Screenshot system with Node.js and Lambda

Ats
7 min readFeb 11, 2024

--

I needed to build a system to take screenshots to automate the collection of visual data from the Internet. This is the notes of what I did.

Photo by sarandy westfall on Unsplash

Background

I started a new project in my job last week. I can’t write the details of it here but, Briefly, I needed to automate to take a screenshot of some materials and store the image data on the cloud. What I wanted to take screenshots of is a table filled in with our service data like the following image. The data is changed depending on who and when the table is needed by. So it’s quite dynamic.

I had known there were some tools to do that. However, I had never done it before. Then I started the investigation to achieve it as easily as possible. Firstly, I came up with a solution using Figma. But its API is quite limited to use, especially for creating objects for now (2024/Feb/10). So I changed my direction to using HTML to make tables and started coding.

What I did

Firstly, I made HTML and CSS quickly and tried to take a screenshot of it somewhere. I tested two tools, Satori and Puppeteer.

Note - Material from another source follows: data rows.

(** The sector of a symbol does not depend on the case of its letters, and
    it is one of the sectors of [sector_map] or "Other". *)
Theorem guess_sector_ignores_case (symbol : string) :
  _guess_sector (lower symbol) = _guess_sector symbol
  /\ In (_guess_sector symbol) ("Other"%string :: map snd sector_map).
Proof.
  unfold _guess_sector. rewrite lower_idempotent.
  split; [reflexivity | apply first_sector_known].
Qed.

(** No entry of [sector_map] is hidden by an earlier one: every keyword,
    taken as a symbol, gets the sector written beside it. *)
Theorem every_keyword_decides_its_sector :
  Forall (fun entry => _guess_sector (fst entry) = snd entry) sector_map.
Proof.
  unfold sector_map. repeat constructor.
Qed.

(** A higher volatility never gets a lower risk level. *)
Theorem calculate_risk_monotone (v1 v2 : Q) :
  v1 <= v2 ->
  (_calculate_risk v2 = "Low"%string -> _calculate_risk v1 = "Low"%string)
  /\ (_calculate_risk v1 = "High"%string -> _calculate_risk v2 = "High"%string).
Proof.
  intros Hle. unfold _calculate_risk.
  destruct (Qltb v1 5) eqn:E1, (Qltb v2 5) eqn:E2,
           (Qltb v1 15) eqn:E3, (Qltb v2 15) eqn:E4;
    qbool; split; intros H; try reflexivity; try discriminate; exfalso; lra.
Qed.

(** ** Generated quotes *)

Lemma uniform_range (a b u : Q) :
  a <= b -> unit_interval u -> a <= uniform a b u /\ uniform a b u <= b.
Proof.
  intros Hab [H0 H1]. unfold uniform.
  assert (Hd : 0 <= b - a) by lra.
  pose proof (Qmult_le_0_compat _ _ Hd H0) as Hlo.
  assert (Hhi : (b - a) * u <= (b - a) * 1).
  { rewrite (Qmult_comm (b - a) u), (Qmult_comm (b - a) 1).
    apply Qmult_le_compat_r; assumption. }
  split; lra.
Qed.

Lemma dict_get_Forall {V : Type} (P : V -> Prop) (d : list (string * V))
      (key : string) (default : V) :
  P default -> Forall (fun entry => P (snd entry)) d ->
  P (dict_get d key default).
Proof.
  intros Hd. induction 1 as [|[k v] d Hv _ IH]; cbn [dict_get].
  - exact Hd.
  - destruct (String.eqb k key); [exact Hv | exact IH].
Qed.

Lemma price_range_bounds (symbol : string) :
  let range := dict_get price_ranges symbol (100, 500) in
  100 <= fst range /\ fst range <= snd range /\ snd range <= 34000.
Proof.
  apply (dict_get_Forall
           (fun range => 100 <= fst range /\ fst range <= snd range
                         /\ snd range <= 34000)).
  - cbn. repeat split; discriminate.
  - unfold price_ranges. repeat constructor; cbn; discriminate.
Qed.

Lemma generated_price (symbol : string) (d : draws) :
  valid_draws d ->
  let range := dict_get price_ranges symbol (100, 500) in
  Quote.current_price (_generate_realistic_stock symbol d)
  = uniform (fst range) (snd range) (u_base_price d).
Proof.
  intros _. unfold _generate_realistic_stock.
  destruct (dict_get price_ranges symbol (100, 500)) as [lo hi]. reflexivity.
Qed.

Satori is provided by Vercel for creating Open Graph images and Puppeteer is a high-level API to control Chrome/Chromium in the headless browser. Playwrite can be my option instead of Puppeteer but I read an article saying GitHub uses Puppeteer for Open Graph images so that I chose Puppeteer rather than Playwrite. I made a simple function for each and tested both.

After testing, I decided to go with Puppeteer because there are some limitations of HTML and CSS in Satori. I can’t use table tags or display: table so I had to make my table with only div and display: flex . When I didn’t have any limitations, the number of my HTML and CSS lines was about 50 lines for each. However, when I did, the number was more than 100 lines for each. So to keep the code simple, I decided to use Puppeteer.

Then I needed to host the HTML and CSS somewhere because Puppeteer just opens web pages in a headless browser and takes screenshots. So I made a page for it on the existing service and the data is provided by the server and tables change dynamically. If I used Satori, I wouldn’t need to host them because Satori generate HTML snippet as JSX. So hopefully, I want to replace Puppeteer with Satori after the situation is improved.

I chose lambda to run the node function and used SAM to make a quick working environment. This is my first time using SAM but it was much easier than I thought.

I followed the article to set up a node v20 environment in lambda.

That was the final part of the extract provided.